6. Suppression sécurisée et crypto-shredding
- Procédure de fin de vie d’un tenant :
ShredDEK(tenant)détruit la DEK protégeant la base SQLite du tenant (la clé n’existe plus ni dans le KMS ni dans aucun cache applicatif), puisrm <tenant_uuid>.dbsupprime le fichier chiffré. - Conséquence cryptographique : les données chiffrées par AES-256-GCM sans DEK sont définitivement inintelligibles, y compris sur d’éventuelles sauvegardes ultérieurement retrouvées.
- Une attestation de suppression est émise au Responsable.
7. Sauvegardes
- Réplication continue de chaque base SQLite chiffrée vers un stockage objet S3 chez Scaleway (souveraineté France) via Litestream ; le déploiement effectif de ce dispositif est en cours de finalisation à la date des présentes (cf. article 4.3).
- Les sauvegardes restent chiffrées au niveau applicatif (le contenu copié est déjà du ciphertext).
- Politique de rétention configurable, alignée par défaut sur la durée du contrat + fenêtre de récupération.
- Les sauvegardes d’un tenant supprimé deviennent inintelligibles après crypto-shredding (la DEK détruite n’existe plus pour les déchiffrer).
8. Gestion des secrets
- Aucun secret n’est codé en dur dans le code source.
- Les secrets de production (clés API, identifiants base de données, etc.) sont injectés par variables d’environnement et stockés hors du dépôt de code source.
- Rotation possible des secrets sensibles.
9. Personnel
- Accès aux environnements de production restreint aux opérateurs PersoIA habilités, sur principe du moindre privilège et du « need-to-know ».
- Engagement de confidentialité signé par toute personne ayant accès aux données ou systèmes de production.
- Sensibilisation à la protection des données et à la sécurité.
10. Réponse aux incidents
- Procédure interne de gestion des violations de données documentée.
- Notification au Responsable dans un délai maximal de 48 heures après prise de connaissance (voir article 5).
- Notification à la CNIL dans les 72 heures par le Responsable, avec assistance technique du Sous-traitant.
- Revue post-incident et plan de remédiation.
11. Plan de continuité d’activité
- Réplication continue Litestream pour la durabilité des données (déploiement en cours de finalisation, cf. article 4.3).
- Capacité de redémarrage d’une instance compromise sur une infrastructure de secours en France.
- Tests de restauration périodiques.
12. Souveraineté
- Hébergement exclusif sur infrastructures françaises (OVH, Scaleway).
- Aucune dépendance technique à un fournisseur cloud hyperscaler non européen pour le traitement des contenus client.
- Modèles d’IA exécutés en local sur GPU PersoIA (pas d’appel à une API d’inférence tierce hors UE par défaut).

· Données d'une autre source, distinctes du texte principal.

(* ===== verification/Tuio2Spec.v ===== *)
(** What the TUIO 2 sender puts on the wire (moTuio2Module.cpp): every message of
    the frame, the alive list, the pointers, bounds and tokens, and the relations
    between a node and its children. *)
From S2P Require Import Prelude StdMap Numeric Utils Property Container Module World Wiring.
From S2P Require Import Lifecycle Tracker OscData OscMessage OscCodec OscBundle Tuio TuioSpec.
#[local] Open Scope Z_scope.

(** ** TUIO 2, the reference *)

(** What the sender reads of a blob. *)
Definition int_of (k : string) (c : container) : Z := match get_int k c with Ok i => i | Fault _ => 0 end.
Definition float_of (k : string) (c : container) : arg :=
  fl (match get_double k c with Ok d => d | Fault _ => dzero end).
Definition implements (w : string) (c : container) : bool :=
  match implements_in w c with Ok b => b | Fault _ => false end.

(** [/tuio2/ptr s tu_id c_id x y w press], [/tuio2/bnd s x y a w h f] and
    [/tuio2/tok s tu_id c_id x y a]. *)
Definition ptr_message (c : container) : WOscMessage :=
  let s := int_of "blob_id" c in
  msg (bytes_of "/tuio2/ptr") [AInt s; AInt 1; AInt s; float_of "x" c; float_of "y" c; AInt 0; AInt 1].
Definition bnd_message (c : container) : WOscMessage :=
  msg (bytes_of "/tuio2/bnd")
    [AInt (int_of "blob_id" c); float_of "x" c; float_of "y" c; fl dzero;
     float_of "width" c; float_of "height" c; fl (d_of_Z 1)].
Definition tok_message (c : container) : WOscMessage :=
  let s := int_of "blob_id" c in
  msg (bytes_of "/tuio2/tok") [AInt s; AInt s; AInt s; float_of "x" c; float_of "y" c; float_of "angle" c].

Definition cursor_messages (c : container) : list WOscMessage :=
  ptr_message c :: (if implements "size" c then [bnd_message c] else []).
Definition component_messages (l : container_list) : list WOscMessage :=
  match l with
  | [] => []
  | c :: _ => if implements "fiducial" c then tok_message <$> l else l ≫= cursor_messages
  end.

(** The ids of the tracked blobs, the blob of every tracked node, and for every
    tracked node with a parent its blob and its parent's node. *)
Definition tracked_id (c : container) : option Z :=
  if implements "tracked" c then Some (int_of "blob_id" c) else None.
Definition tracked_ids (l : container_list) : list Z := omap tracked_id l.
Definition add_node (m : smap Z Z) (c : container) : smap Z Z :=
  if implements "tracked" c && implements "node" c then insert (int_of "node_id" c) (int_of "blob_id" c) m else m.
Definition node_blobs (l : container_list) : smap Z Z := foldl add_node [] l.
Definition link (c : container) : option (Z * Z) :=
  if implements "tracked" c && implements "node" c && hasProperty "parent_node_id" c
  then Some (int_of "blob_id" c, int_of "parent_node_id" c) else None.
Definition links (l : container_list) : list (Z * Z) := omap link l.
Definition blob_of (m : smap Z Z) (node : Z) : Z := default 0 (find node m).
Definition child_of (p : Z) (c : container) : option Z :=
  if implements "node" c && hasProperty "parent_node_id" c && (int_of "parent_node_id" c =? p)
  then Some (int_of "blob_id" c) else None.
Definition children (p : Z) (l : container_list) : list Z := omap (child_of p) l.

(** The elements that differ from the one before them: what is left of a list
    when each run of equal neighbours becomes one element. *)
Definition changes_after (prev : option Z) (l : list Z) : list Z :=
  (filter (λ p, p.1 ≠ Some p.2) (zip (prev :: (Some <$> l)) l)).*2.
Definition changes (l : list Z) : list Z := changes_after None l.

(** [/tuio2/ala parents... blobs...], then per parent [/tuio2/coa blob 0 children...]. *)
Definition ala_message (l : container_list) : WOscMessage :=
  msg (bytes_of "/tuio2/ala")
    (AInt <$> (blob_of (node_blobs l) <$> changes (links l).*2) ++ changes (links l).*1).
Definition coa_message (l : container_list) (p : Z) : WOscMessage :=
  msg (bytes_of "/tuio2/coa") (AInt <$> blob_of (node_blobs l) p :: 0 :: children p l).
Definition relation_messages (l : container_list) : list WOscMessage :=
  match links l with
  | [] => []
  | _ => ala_message l :: (coa_message l <$> changes (links l).*2)
  end.

Definition frm_message (frame now : Z) : WOscMessage :=
  msg (bytes_of "/tuio2/frm") [AInt frame; AInt now; word "movid"].
Definition alv_message (l : container_list) : WOscMessage :=
  msg (bytes_of "/tuio2/alv") (AInt <$> tracked_ids l).

(** The messages of one frame. *)
Definition tuio2_frame (frame now : Z) (l : container_list) : list WOscMessage :=
  frm_message frame now :: alv_message l :: component_messages l ++ relation_messages l.

(** ** Readable blobs *)

(** A blob with the properties the sender reads. *)
Record blob2 (c : container) : Prop := {
  b2_wf : container_wf c;
  b2_implements : is_ok (get_string "implements" c) = true;
  b2_id : is_ok (get_int "blob_id" c) = true;
  b2_x : is_ok (get_double "x" c) = true;
  b2_y : is_ok (get_double "y" c) = true;
  b2_width : implements "size" c = true → is_ok (get_double "width" c) = true;
  b2_height : implements "size" c = true → is_ok (get_double "height" c) = true;
  b2_node : implements "node" c = true → is_ok (get_int "node_id" c) = true;
}.
(** The list: readable blobs, with an angle when the first one is a fiducial. *)
Definition readable2 (l : container_list) : Prop :=
  Forall blob2 l ∧
  (match l with [] => false | c :: _ => implements "fiducial" c end = true →
   Forall (λ c, is_ok (get_double "angle" c) = true) l).

Section blob.
  Context (c : container).
  Hypothesis Hc : blob2 c.

Lemma implements_run w : implements_in w c = Ok (implements w c).
Proof.
  unfold implements, implements_in. destruct Hc as [_ H _ _ _ _ _ _].
  destruct (get_string "implements" c); [|done]. by rewrite ok_bind, inList_words.
Qed.
Lemma int_run k : is_ok (get_int k c) = true → get_int k c = Ok (int_of k c) ∧ in_int (int_of k c) = true.
Proof.
  intros H. unfold int_of. destruct (get_int k c) as [i|] eqn:E; [|done]. split; [done|].
  eapply get_int_range; [apply Hc|done].
Qed.
Lemma id_run : get_int "blob_id" c = Ok (int_of "blob_id" c).
Proof. apply int_run, Hc. Qed.
Lemma id_range : in_int (int_of "blob_id" c) = true.
Proof. apply int_run, Hc. Qed.
Lemma parent_run :
  hasProperty "parent_node_id" c = true → get_int "parent_node_id" c = Ok (int_of "parent_node_id" c).
Proof.
  intros H. apply int_run. destruct Hc as [[_ Hp] _ _ _ _ _ _ _]. unfold hasProperty in H. unfold get_int, prop_at.
  destruct (find "parent_node_id" (c_properties c)) as [p|] eqn:E; [|done]. simpl.
  destruct (Hp _ _ E) as [(v & Hv & Ht & _) _]. unfold asInteger. rewrite Hv, <-Ht. by destruct v.
Qed.
Lemma float_prop_run k m : is_ok (get_double k c) = true → add_float_prop k c m = add_float
  (match get_double k c with Ok d => d | Fault _ => dzero end) m.
Proof. intros H. unfold add_float_prop. by destruct (get_double k c). Qed.
Lemma int_prop_run k m : is_ok (get_int k c) = true → add_int_prop k c m = add_int (int_of k c) m.
Proof. intros H. unfold add_int_prop, int_of. by destruct (get_int k c). Qed.
End blob.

Version 1.2, en vigueur depuis le 9 septembre 2026. Reprend le DPA v1.0-draft (05/06/2026), y intègre le traitement des métadonnées techniques d’usage et de consommation (v1.1-draft, 28/07/2026), puis le sort de l’opposition à un sous-traitant ultérieur prévu à l’article 4.4 (d) (v1.2 : corrections de la relecture du 05/09/2026, publiée et en vigueur le 09/09/2026).